Learning to Route LLMs from Bandit Feedback: One Policy, Many Trade-offs
Wang Wei, Tiankai Yang, Hongjie Chen, Yue Zhao, Franck Dernoncourt, Ryan A. Rossi, Hoda Eldardiry
TL;DR
This work tackles the problem of selecting the most suitable LLM for each prompt while balancing accuracy and cost, addressing the gap between training-time full supervision and deployment-time bandit feedback. BaRP reframes routing as a preference-conditioned contextual bandit trained with REINFORCE, using a frozen prompt encoder and a small learnable preference encoder to map prompts and user trade-offs to model selections.
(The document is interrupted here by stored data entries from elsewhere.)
(* ===== verification/EnvAlloc.v ===== *)
(** * EnvAlloc: creation of environments

    [env_setup_vm] and [env_alloc]: the page directory of a new environment
    and its slot in [envs]. *)

From S2P Require Import Prelude Machine CString Printfmt Hardware Console Kernel Spinlock Pmap PageAlloc.
From S2P Require Import PrintfProps KernelProps PageTable Example Env EnvProps.

Section Setup.

(** The entries of frame [kp] from index [i] on, [n] of them, copied to frame [p]. *)
Fixpoint copy_words (n : nat) (kp p i : Z) (m : gmap Z (gmap Z Z)) : gmap Z (gmap Z Z) :=
  match n with
  | O => m
  | S n' => copy_words n' kp p (i + 1) (mset m p i (u32 (mget m kp i)))
  end.

Lemma mget_copy_words n kp p i m f k :
  kp <> p ->
  mget (copy_words n kp p i m) f k =
  if decide (f = p /\ i <= k < i + Z.of_nat n) then u32 (mget m kp k) else mget m f k.
Proof.
  intros Hne. revert i m. induction n as [|n IH]; intros i m; cbn [copy_words].
  - by rewrite decide_False by lia.
  - rewrite IH, !mget_mset. repeat case_decide; try done; try lia; naive_solver lia.
Qed.

Lemma copy_loop s n kp p i :
  0 <= kp < 65536 -> 0 <= p < 65536 -> 0 <= i -> i + Z.of_nat n <= 1024 ->
  kern_pgdir s = 4096 * kp + KERNBASE ->
  for_each (seqZ i (Z.of_nat n))
    (fun i => d ← kload (u32 (kern_pgdir s + 4 * i)); kstore (u32 (4096 * p + KERNBASE + 4 * i)) d) s
  = (Ret tt, set_mem (copy_words n kp p i (mem s)) s).
Proof.
  intros Hkp Hp Hi Hn Hk. rewrite Hk.
  assert (Hgen : forall m i, 0 <= i -> i + Z.of_nat n <= 1024 ->
    for_each (seqZ i (Z.of_nat n))
      (fun i => d ← kload (u32 (4096 * kp + KERNBASE + 4 * i)); kstore (u32 (4096 * p + KERNBASE + 4 * i)) d)
      (set_mem m s)
    = (Ret tt, set_mem (copy_words n kp p i m) s)).
  { clear i Hi Hn. induction n as [|n IH]; intros m i Hi Hn; [done|].
    rewrite seqZ_cons by lia. cbn [for_each copy_words].
    assert (Hstep : (d ← kload (u32 (4096 * kp + KERNBASE + 4 * i)); kstore (u32 (4096 * p + KERNBASE + 4 * i)) d)
      (set_mem m s) = (Ret tt, set_mem (mset m p i (u32 (mget m kp i))) s)).
    { rewrite !u32_small by (change KERNBASE with 4026531840; lia).
      replace (4096 * kp + KERNBASE + 4 * i) with (4096 * kp + 4 * i + KERNBASE) by lia.
      replace (4096 * p + KERNBASE + 4 * i) with (4096 * p + 4 * i + KERNBASE) by lia.
      kgo kload_eq; [|lia]. rewrite kstore_eq by lia. cbn [mem set_mem].
      by rewrite mload_word, mstore_word by lia. }
    rewrite (bind_Ret _ _ _ _ _ Hstep).
    replace (Z.pred (Z.of_nat (S n))) with (Z.of_nat n) by lia.
    apply (IH _ (i + 1)); lia. }
  rewrite <- (Hgen (mem s) i) by done. by destruct s.
Qed.

(** The memory after [env_setup_vm] used page [p]. *)
Definition vm_mem (kp p : Z) (m : gmap Z (gmap Z Z)) : gmap Z (gmap Z Z) :=
  mset (copy_words (Z.to_nat (1024 - PDX UTOP)) kp p (PDX UTOP)
         (mfill (Z.to_nat (PDX UTOP * 4 / 4)) (4096 * p) 0 (zero_page p m)))
    p (PDX UVPT) (4096 * p + 5).

Definition vm_state (kp p e : Z) (v : Env) (s : kstate) : kstate :=
  set_envs (<[e := set_env_pgdir (4096 * p + KERNBASE) v]> (envs s))
    (set_mem (vm_mem kp p (mem s))
      (set_pages (<[p := mkPageInfo (link_of s p) 1]> (pages s))
        (set_page_free_list (link_of s p) s))).

Lemma mget_vm_mem kp p m f k :
  kp <> p -> 0 <= k < 1024 ->
  mget (vm_mem kp p m) f k =
  if decide (f = p)
  then if decide (k = PDX UVPT) then 4096 * p + 5
       else if decide (k < PDX UTOP) then 0 else u32 (mget m kp k)
  else mget m f k.
Proof.
  intros Hne Hk. unfold vm_mem. rewrite mget_mset, mget_copy_words by done.
  assert (E : forall n m', mfill n (4096 * p) 0 m' = mfill n (4096 * p + 4 * 0) 0 m')
    by (intros; f_equal; lia).
  rewrite E.
  change (PDX UTOP) with 955. change (PDX UVPT) with 957. change (955 * 4 / 4) with 955.
  rewrite !mget_mfill, !mget_zero_page by lia.
  repeat case_decide; try done; try lia; naive_solver lia.
Qed.

Lemma env_setup_vm_none s e : alloc_wf s [] -> env_setup_vm e s = (Ret (- E_NO_MEM), s).
Proof. intros W. unfold env_setup_vm. by rewrite (bind_Ret _ _ _ _ _ (page_alloc_nil _ _ W)). Qed.

Lemma env_setup_vm_eq s e v p l kp :
  alloc_wf s (p :: l) -> envs s !! e = Some v ->
  kern_pgdir s = 4096 * kp + KERNBASE -> 0 <= kp < 65536 ->
  env_setup_vm e s = (Ret 0, vm_state kp p e v s).
Proof.
  intros W He Hk Hkp.
  assert (Hn := aw_npages _ _ W).
  assert (Hp : 0 <= p < npages s) by (apply (alloc_wf_range _ _ _ W); apply list_elem_of_here).
  destruct (alloc_wf_in _ _ p W ltac:(apply list_elem_of_here)) as ([lk r] & Hpi & Hr). simpl in Hr. subst r.
  unfold env_setup_vm. rewrite (bind_Ret _ _ _ _ _ (page_alloc_cons _ ALLOC_ZERO _ _ W)).
  unfold take_page. change (test ALLOC_ZERO ALLOC_ZERO) with true. cbv zeta iota.
  set (m0 := zero_page p _).
  erewrite bind_Ret; [|eapply page_update_eq; cbn [pages set_pages set_mem set_page_free_list]; exact Hpi].
  erewrite bind_Ret; [|apply page2kva_eq; [exact Hp | exact (proj2 Hn)]].
  erewrite bind_Ret; [|eapply env_update_eq; exact He].
  erewrite bind_Ret; [|apply kmemset0_eq; lia].
  erewrite bind_Ret; [|apply get_eq].
  erewrite bind_Ret; [|refine (copy_loop _ (Z.to_nat (1024 - PDX UTOP)) kp p (PDX UTOP) Hkp _ _ _ _); [lia | done | done | exact Hk]].
  erewrite bind_Ret; [|apply PADDR_eq; change KERNBASE with 4026531840; lia].
  replace (4096 * p + KERNBASE - KERNBASE) with (4096 * p) by lia.
  change (PDX UVPT) with 957.
  rewrite u32_small by (change KERNBASE with 4026531840; lia).
  replace (4096 * p + KERNBASE + 4 * 957) with (4096 * p + 4 * 957 + KERNBASE) by lia.
  erewrite bind_Ret; [|apply kstore_eq; lia].
  rewrite <- Z.lor_assoc. change (Z.lor PTE_P PTE_U) with 5. rewrite entry_lor by lia.
  rewrite mstore_word, u32_small by lia.
  unfold vm_state, vm_mem, link_of. rewrite Hpi. change (PDX UVPT) with 957.
  unfold set_pp_ref, m0. destruct s.
  cbn [Kernel.mem set_mem set_envs set_pages set_page_free_list pp_link Kernel.pages Kernel.envs mbind option_bind].
  reflexivity.
Qed.

End Setup.

Section Alloc.

Lemma env_update_again s m e x f :
  env_update e f (set_envs (<[e := x]> m) s) = (Ret tt, set_envs (<[e := f x]> m) s).
Proof.
  unfold env_update. cbn [envs set_envs]. rewrite lookup_insert_eq, insert_insert_eq. by destruct s.
Qed.

Lemma set_envs_twice a b s : set_envs a (set_envs b s) = set_envs a s.
Proof. done. Qed.

Lemma curenv_id_eq s : cur_ok s -> exists i, curenv_id s = (Ret i, s).
Proof.
  intros Hc. unfold curenv_id. kgo get_eq. destruct (curenv s) as [c|] eqn:Ec; [|eauto].
  destruct (Hc _ Ec) as [w Hw]. kgo (env_get_eq _ _ _ Hw). eauto.
Qed.

(** The environment that [env_alloc] makes of slot [e] with page directory [p]. *)
Definition new_env (parent e p : Z) (v : Env) : Env :=
  mkEnv init_tf (env_link v) (next_env_id (env_id v) e) parent ENV_TYPE_USER ENV_RUNNABLE 0
    (env_cpunum v) (4096 * p + KERNBASE) 0 false (env_ipc_dstva v) (env_ipc_value v)
    (env_ipc_from v) (env_ipc_perm v).

(** The environment taken from the free list keeps its link. *)
Lemma env_chain_same_link m hd l e v w :
  m !! e = Some v -> env_link w = env_link v -> env_chain m hd l -> env_chain (<[e := w]> m) hd l.
Proof.
  intros He Hw. revert hd. induction l as [|x l IH]; intros hd; [done|].
  intros [-> (u & Hu & Hc)]. split; [done|]. destruct (decide (e = x)) as [<-|Hne].
  - exists w. rewrite lookup_insert_eq. split; [done|]. rewrite Hw. apply IH. congruence.
  - exists u. rewrite lookup_insert_ne by done. split; [done|]. by apply IH.
Qed.

Lemma env_alloc_eq s parent e v p l kp :
  alloc_wf s (p :: l) -> env_free_list s = Some e -> envs s !! e = Some v -> cur_ok s ->
  kern_pgdir s = 4096 * kp + KERNBASE -> 0 <= kp < 65536 ->
  exists c, env_alloc parent s =
    (Ret (0, Some e), set_con c (set_env_free_list (env_link v)
       (set_envs (<[e := new_env parent e p v]> (envs s)) (vm_state kp p e v s)))).
Proof.
  intros W Hf He Hc Hk Hkp. unfold env_alloc. kgo get_eq. rewrite Hf.
  rewrite (bind_Ret _ _ _ _ _ (env_setup_vm_eq _ _ _ _ _ _ W He Hk Hkp)).
  change (0 <? 0) with false. cbv iota. unfold vm_state at 1.
  match goal with |- context [set_envs _ ?s0] => set (s1 := s0) end.
  do 8 (erewrite bind_Ret; [|apply env_update_again]).
  erewrite bind_Ret; [|apply env_get_eq; cbn [envs set_envs]; apply lookup_insert_eq].
  erewrite bind_Ret; [|reflexivity].
  match goal with |- context [(mbind _ curenv_id) ?s2] => destruct (curenv_id_eq s2) as [i Hi] end.
  { intros x Hx. cbn [envs set_envs set_env_free_list].
    assert (Hx' : curenv s = Some x) by exact Hx. destruct (Hc _ Hx') as [w Hw].
    destruct (decide (e = x)) as [<-|]; [rewrite lookup_insert_eq; eauto|].
    rewrite lookup_insert_ne by done. eauto. }
  rewrite (bind_Ret _ _ _ _ _ Hi). kprint c. exists c. unfold vm_state. rewrite set_envs_twice.
  fold s1. clearbody s1. destruct v. reflexivity.
Qed.

End Alloc.

Section Properties.

Lemma vm_state_wf s kp p e v l : alloc_wf s (p :: l) -> alloc_wf (vm_state kp p e v s) l.
Proof.
  intros W. assert (Wt := take_page_wf s 0 p l W).
  destruct (alloc_wf_in _ _ p W ltac:(apply list_elem_of_here)) as ([lk r] & Hpi & Hr).
  pose proof (alloc_wf_NoDup _ _ W) as [Hn _]%NoDup_cons.
  assert (W1 := alloc_wf_set_ref _ l p _ 1 Wt Hn Hpi).
  eapply alloc_wf_frame; [exact W1 | done | | done].
  unfold vm_state, link_of. cbn [pages set_envs set_mem set_pages]. rewrite Hpi. done.
Qed.

(** C19. [env_alloc] creates an environment: it takes the first slot [e] of the free list and one
    page [p] for the page directory.  The slot gets the next identifier of its generation, the
    given parent and the initial register state; the new directory is empty below UTOP, shares
    the kernel's part above it, and maps itself read-only at UVPT.  The rest of the two free
    lists, the other environments and the rest of memory stay as they are. *)
Theorem env_alloc_creates s parent e v L p l kp
  (Hal : alloc_wf s (p :: l)) (Hch : env_chain (envs s) (env_free_list s) (e :: L))
  (He : envs s !! e = Some v) (Hcur : cur_ok s)
  (Hk : kern_pgdir s = 4096 * kp + KERNBASE) (Hkp : 0 <= kp < 65536) (Hkf : kp <> p) :
  exists s', env_alloc parent s = (Ret (0, Some e), s') /\
    envs s' = <[e := new_env parent e p v]> (envs s) /\
    env_chain (envs s') (env_free_list s') L /\
    alloc_wf s' l /\ (exists pi, pages s' !! p = Some pi /\ pp_ref pi = 1) /\
    (forall k, 0 <= k < 1024 ->
      mget (mem s') p k =
        if decide (k = PDX UVPT) then 4096 * p + Z.lor PTE_P PTE_U
        else if decide (k < PDX UTOP) then 0 else u32 (mget (mem s) kp k)) /\
    (forall f k, f <> p -> 0 <= k < 1024 -> mget (mem s') f k = mget (mem s) f k).
Proof.
  destruct Hch as [Hf (v' & He' & Hc)]. assert (v' = v) as -> by congruence.
  destruct (env_alloc_eq s parent e v p l kp Hal Hf He Hcur Hk Hkp) as [c Hrun].
  eexists. split; [exact Hrun|]. split_and!.
  - done.
  - exact (env_chain_same_link _ _ _ e v (new_env parent e p v) He eq_refl Hc).
  - eapply alloc_wf_frame; [exact (vm_state_wf s kp p e v l Hal) | done..].
  - exists (mkPageInfo (link_of s p) 1). split; [|done].
    unfold vm_state. cbn [pages set_con set_env_free_list set_envs set_mem set_pages]. by rewrite lookup_insert_eq.
  - intros k Hkr. etrans; [exact (mget_vm_mem kp p (mem s) p k Hkf Hkr)|]. by rewrite decide_True by done.
  - intros f k Hfp Hkr. etrans; [exact (mget_vm_mem kp p (mem s) f k Hkf Hkr)|]. by rewrite decide_False by done.
Qed.

(** [env_alloc] fails cleanly: without a free slot it returns -E_NO_FREE_ENV, without a page
    for the directory -E_NO_MEM, and in both cases the state is as it was before. *)
Theorem env_alloc_fails s parent
  (H : env_free_list s = None \/ (is_Some (env_free_list s) /\ alloc_wf s [])) :
  env_alloc parent s = (Ret (if decide (env_free_list s = None) then - E_NO_FREE_ENV else - E_NO_MEM, None), s).
Proof.
  unfold env_alloc. kgo get_eq. destruct H as [Hn|[[e Hf] W]].
  - by rewrite Hn.
  - rewrite Hf, (bind_Ret _ _ _ _ _ (env_setup_vm_none _ e W)). done.
Qed.

(** ** Witnesses *)

(** One free slot, four free pages, the kernel's page directory in page 0. *)
Definition ex_newborn : kstate :=
  set_kern_pgdir KERNBASE (set_env_free_list (Some 7) (ex_free 16 4 4)).

Lemma alloc_wf_boot s l k f : alloc_wf s l -> alloc_wf (set_kern_pgdir k (set_env_free_list f s)) l.
Proof. intros W. by apply (alloc_wf_frame s). Qed.

Lemma alloc_wf_env_list s l f : alloc_wf s l -> alloc_wf (set_env_free_list f s) l.
Proof. intros W. by apply (alloc_wf_frame s). Qed.

Lemma env_alloc_creates_witness :
  exists s', env_alloc 0 ex_newborn = (Ret (0, Some 7), s') /\
    (exists w, envs s' !! 7 = Some w /\ env_id w = 0x1007 /\ env_status w = ENV_RUNNABLE) /\
    mget (mem s') 4 957 = 0x4005.
Proof.
  destruct (env_alloc_creates ex_newborn 0 7 ex_env [] 4 [5; 6; 7] 0) as (s' & H1 & H2 & _ & _ & _ & H3 & _).
  - apply alloc_wf_boot. exact (ex_free_wf 16 4 4 ltac:(lia) ltac:(lia) ltac:(lia)).
  - split; [reflexivity|]. exists ex_env. split; reflexivity.
  - reflexivity.
  - intros x Hx. discriminate Hx.
  - reflexivity.
  - lia.
  - lia.
  - exists s'. split; [exact H1|]. split.
    + exists (new_env 0 7 4 ex_env). rewrite H2. split; [apply lookup_insert_eq | split; reflexivity].
    + exact (H3 957 ltac:(lia)).
Defined.

Lemma env_alloc_fails_witness :
  env_alloc 0 (set_env_free_list (Some 7) (ex_free 16 4 0))
    = (Ret (- E_NO_MEM, None), set_env_free_list (Some 7) (ex_free 16 4 0)).
Proof.
  apply (env_alloc_fails (set_env_free_list (Some 7) (ex_free 16 4 0)) 0).
  right. split; [eexists; reflexivity|].
  apply alloc_wf_env_list. exact (ex_free_wf 16 4 0 ltac:(lia) ltac:(lia) ltac:(lia)).
Defined.

End Properties.
(* ===== verification/Syscall.v ===== *)
(** * Syscall: kern/syscall.c

    The system calls and their dispatcher. *)

From S2P Require Import Prelude Machine CString Printfmt Hardware Console Kernel Pmap Spinlock Env.
From S2P Require Import Sched.

(** The mask [PTE_USER] has no definition in the sources; a comment in
    kern/syscall.c gives it the value of PTE_SYSCALL. *)
Definition PTE_USER : Z := Z.lor (Z.lor (Z.lor PTE_U PTE_P) PTE_W) PTE_AVAIL.

(** [perm & ~PTE_USER > 0] on a signed [int]. *)
Definition bad_perm (perm : Z) : bool := 0 <? Z.land (i32 perm) (Z.lnot PTE_USER).
Definition no_up (perm : Z) : bool := (Z.land perm PTE_U =? 0) || (Z.land perm PTE_P =? 0).

(** The same test on an [unsigned] ([sys_ipc_try_send]).  The source has the combining
    tilde U+0303 in place of the operator, which no compiler accepts; it is read as the
    operator, as in the two tests above it is copied from. *)
Definition bad_perm_u (perm : Z) : bool := 0 <? Z.land (u32 perm) (u32 (Z.lnot PTE_USER)).

Section Console.

(** The bytes that ["%.*s"] reads with precision [n]: it stops after a NUL
    byte, and reads the byte after the last one it prints.  A read that
    faults ends the list with the faulting address. *)
Fixpoint read_user (n : nat) (va : Z) : K (list Z * option Z) := fun s =>
  match vload8 va s with
  | (Ret c, _) =>
      match n with
      | O => (Ret ([c], None), s)
      | S n' =>
          if c =? 0 then (Ret ([c], None), s)
          else match read_user n' (u32 (va + 1)) s with
               | (Ret (l, f), _) => (Ret (c :: l, f), s)
               | (Stop r, _) => (Stop r, s)
               end
      end
  | (Stop _, _) => (Ret ([], Some va), s)
  end.

Definition sys_cputs (va len : Z) : K unit :=
  s ← get;
  c ← deref (curenv s);
  user_mem_assert c va len PTE_U ;;
  '(l, f) ← read_user (Z.to_nat len) va;
  match f with
  | None => cprintf "%.*s" [VInt len; VStr (Some l)]
  | Some a => cprintf "%.*s" [VInt len; VStr (Some (l ++ [0]))] ;; halt (SFault a)
  end.

(** [cons_getc] of kern/console.c; [fuel] bounds the number of characters
    that the devices deliver during the call. *)
Definition sys_cgetc (fuel : nat) : K Z := fun s =>
  match cons_getc fuel (con s) with
  | Some (c, con') => (Ret c, set_con con' s)
  | None => (Stop SDiverge, s)
  end.

End Console.

Section Environments.

Definition sys_getenvid : K Z :=
  s ← get;
  c ← deref (curenv s);
  v ← env_get c;
  mret (env_id v).

Definition sys_env_destroy (envid : Z) : K Z :=
  '(r, e) ← envid2env envid true;
  if r <? 0 then mret r
  else
    s ← get;
    id ← sys_getenvid;
    (if bool_decide (e = curenv s) then cprintf "[%08x] exiting gracefully\n" [VInt id]
     else
       e ← deref e;
       v ← env_get e;
       cprintf "[%08x] destroying %08x\n" [VInt id; VInt (env_id v)]) ;;
    e ← deref e;
    env_destroy e ;;
    mret 0.

Definition sys_yield {A} : K A := sched_yield.

Definition sys_exofork : K Z :=
  id ← sys_getenvid;
  '(r, newenv) ← env_alloc id;
  if r <? 0 then mret r
  else
    newenv ← deref newenv;
    env_update newenv (set_env_status ENV_NOT_RUNNABLE) ;;
    s ← get;
    c ← deref (curenv s);
    cv ← env_get c;
    env_update newenv (set_env_tf (env_tf cv)) ;;
    env_update newenv (fun v =>
      set_env_tf (set_tf_regs (set_reg_eax 0 (tf_regs (env_tf v))) (env_tf v)) v) ;;
    v ← env_get newenv;
    mret (env_id v).

(** The values of [env_status] as the system call gets them. *)
Definition status_of (z : Z) : option EnvStatus :=
  if z =? 2 then Some ENV_RUNNABLE else if z =? 4 then Some ENV_NOT_RUNNABLE else None.

Definition sys_env_set_status (envid status : Z) : K Z :=
  match status_of status with
  | None => mret (- E_INVAL)
  | Some st =>
      '(r, e) ← envid2env envid true;
      if r <? 0 then mret r
      else
        e ← deref e;
        env_update e (set_env_status st) ;;
        mret 0
  end.

Definition sys_env_set_pgfault_upcall (envid func : Z) : K Z :=
  '(r, e) ← envid2env envid true;
  if r <? 0 then mret (- E_BAD_ENV)
  else
    e ← deref e;
    env_update e (set_env_pgfault_upcall func) ;;
    mret 0.

End Environments.

Section Pages.

(** [sys_page_alloc] calls [page_alloc(&p)]: the flags are the address of the
    local variable [p] ([addr_p]), the page returned is not stored, and [p]
    keeps its uninitialised value [junk]; a pointer is never below 0. *)
Definition sys_page_alloc (addr_p junk : Z) (envid va perm : Z) : K Z :=
  if UTOP <=? va then mret (- E_INVAL)
  else if no_up perm then mret (- E_INVAL)
  else if bad_perm perm then mret (- E_INVAL)
  else
    '(r, e) ← envid2env envid true;
    if r <? 0 then mret (- E_BAD_ENV)
    else
      page_alloc addr_p ;;
      e ← deref e;
      v ← env_get e;
      r ← page_insert (env_pgdir v) junk va perm;
      if r <? 0 then page_free junk ;; mret (- E_NO_MEM)
      else
        kva ← page2kva junk;
        kmemset kva 0 PGSIZE ;;
        mret 0.

(** The source lacks a semicolon after the last [return 0]. *)
Definition sys_page_map (srcenvid srcva dstenvid dstva perm : Z) : K Z :=
  if (UTOP <=? srcva) || negb (ROUNDUP srcva PGSIZE =? srcva)
     || (UTOP <=? dstva) || negb (ROUNDUP dstva PGSIZE =? dstva)
  then mret (- E_INVAL)
  else if no_up perm then mret (- E_INVAL)
  else if bad_perm perm then mret (- E_INVAL)
  else
    '(r, srcenv) ← envid2env srcenvid true;
    if r <? 0 then mret (- E_BAD_ENV)
    else
      '(r, dstenv) ← envid2env dstenvid true;
      if r <? 0 then mret (- E_BAD_ENV)
      else
        srcenv ← deref srcenv;
        sv ← env_get srcenv;
        '(p, pte) ← page_lookup (env_pgdir sv) srcva;
        match p with
        | None => mret (- E_INVAL)
        | Some p =>
            ro ← (if 0 <? Z.land perm PTE_W
                  then d ← kload pte; mret (Z.land d PTE_W =? 0) else mret false);
            if (ro : bool) then mret (- E_INVAL)
            else
              dstenv ← deref dstenv;
              dv ← env_get dstenv;
              r ← page_insert (env_pgdir dv) p dstva perm;
              if r <? 0 then mret (- E_NO_MEM) else mret 0
        end.

Definition sys_page_unmap (envid va : Z) : K Z :=
  if (UTOP <=? va) || negb (ROUNDUP va PGSIZE =? va) then mret (- E_INVAL)
  else
    '(r, e) ← envid2env envid true;
    if r <? 0 then mret (- E_BAD_ENV)
    else
      e ← deref e;
      v ← env_get e;
      page_remove (env_pgdir v) va ;;
      mret 0.

End Pages.

Section Ipc.

Definition ipc_deliver (dst value : Z) : K Z :=
  s ← get;
  c ← deref (curenv s);
  cv ← env_get c;
  env_update dst (set_env_ipc_from (env_id cv)) ;;
  env_update dst (set_env_ipc_value value) ;;
  env_update dst (set_env_status ENV_RUNNABLE) ;;
  env_update dst (set_env_ipc_recving false) ;;
  env_update dst (fun v =>
    set_env_tf (set_tf_regs (set_reg_eax 0 (tf_regs (env_tf v))) (env_tf v)) v) ;;
  mret 0.

Definition sys_ipc_try_send (envid value srcva perm : Z) : K Z :=
  '(r, dst) ← envid2env envid false;
  if r <? 0 then mret (- E_BAD_ENV)
  else
    dst ← deref dst;
    dv ← env_get dst;
    if negb (env_ipc_recving dv) || negb (env_ipc_from dv =? 0) then mret (- E_IPC_NOT_RECV)
    else if (srcva <? UTOP) && negb (ROUNDDOWN srcva PGSIZE =? srcva) then mret (- E_INVAL)
    else if (srcva <? UTOP) && no_up perm then mret (- E_INVAL)
    else if (srcva <? UTOP) && bad_perm_u perm then mret (- E_INVAL)
    else if srcva <? UTOP then
      s ← get;
      c ← deref (curenv s);
      cv ← env_get c;
      '(p, pte) ← page_lookup (env_pgdir cv) srcva;
      match p with
      | None => mret (- E_INVAL)
      | Some p =>
          d ← kload pte;
          if (Z.land d PTE_W =? 0) && (0 <? Z.land perm PTE_W) then mret (- E_INVAL)
          else if negb (env_ipc_dstva dv =? 0) then
            r ← page_insert (env_pgdir dv) p (env_ipc_dstva dv) perm;
            if r <? 0 then mret (- E_NO_MEM)
            else env_update dst (set_env_ipc_perm perm) ;; ipc_deliver dst value
          else ipc_deliver dst value
      end
    else ipc_deliver dst value.

Definition sys_ipc_recv (dstva : Z) : K Z :=
  if (dstva <? UTOP) && negb (ROUNDDOWN dstva PGSIZE =? dstva) then mret (- E_INVAL)
  else
    s ← get;
    c ← deref (curenv s);
    env_update c (set_env_ipc_dstva dstva) ;;
    env_update c (set_env_ipc_recving true) ;;
    env_update c (set_env_ipc_from 0) ;;
    env_update c (set_env_status ENV_NOT_RUNNABLE) ;;
    sched_yield.

End Ipc.

(** The dispatcher knows four of the thirteen calls. *)
Definition syscall (fuel : nat) (syscallno a1 a2 a3 a4 a5 : Z) : K Z :=
  if syscallno =? SYS_cputs then sys_cputs a1 a2 ;; mret 0
  else if syscallno =? SYS_cgetc then sys_cgetc fuel
  else if syscallno =? SYS_getenvid then sys_getenvid
  else if syscallno =? SYS_env_destroy then sys_env_destroy (i32 a1)
  else mret (- E_INVAL).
The method eliminates the need for full-information labels and enables test-time control over performance-cost preferences, demonstrated by superior in-distribution and out-of-distribution performance and favorable cost-efficiency compared with strong offline routers and large models. These results suggest that partial-feedback training combined with per-request preference control provides a practical, scalable approach for deploying multi-LLM routing in real-world systems. BaRP thus offers a principled, tunable, and resource-conscious solution for scalable LLM routing with meaningful implications for deployment efficiency and user experience.
Abstract
Efficient use of large language models (LLMs) is critical for deployment at scale: without adaptive routing, systems either overpay for strong models or risk poor performance from weaker ones. Selecting the right LLM for each query is fundamentally an online decision problem: models differ in strengths, prices fluctuate, and users value accuracy and cost differently. Yet most routers are trained offline with labels for all candidate models, an assumption that breaks in deployment, where only the outcome of the chosen model is observed. We bridge this gap with BaRP, a Bandit-feedback Routing with Preferences approach that trains under the same partial-feedback restriction as deployment, while supporting preference-tunable inference: operators can dial the performance/cost trade-off at test time without retraining. Framed as a contextual bandit over prompt features and a user preference vector, our method simulates an online feedback setting during training and adapts its routing decisions to each new prompt, rather than depending on full-information offline supervision. Comprehensive experiments show that our method consistently outperforms strong offline routers by at least 12.46% and the largest LLM by at least 2.45%, and generalizes robustly for unseen tasks.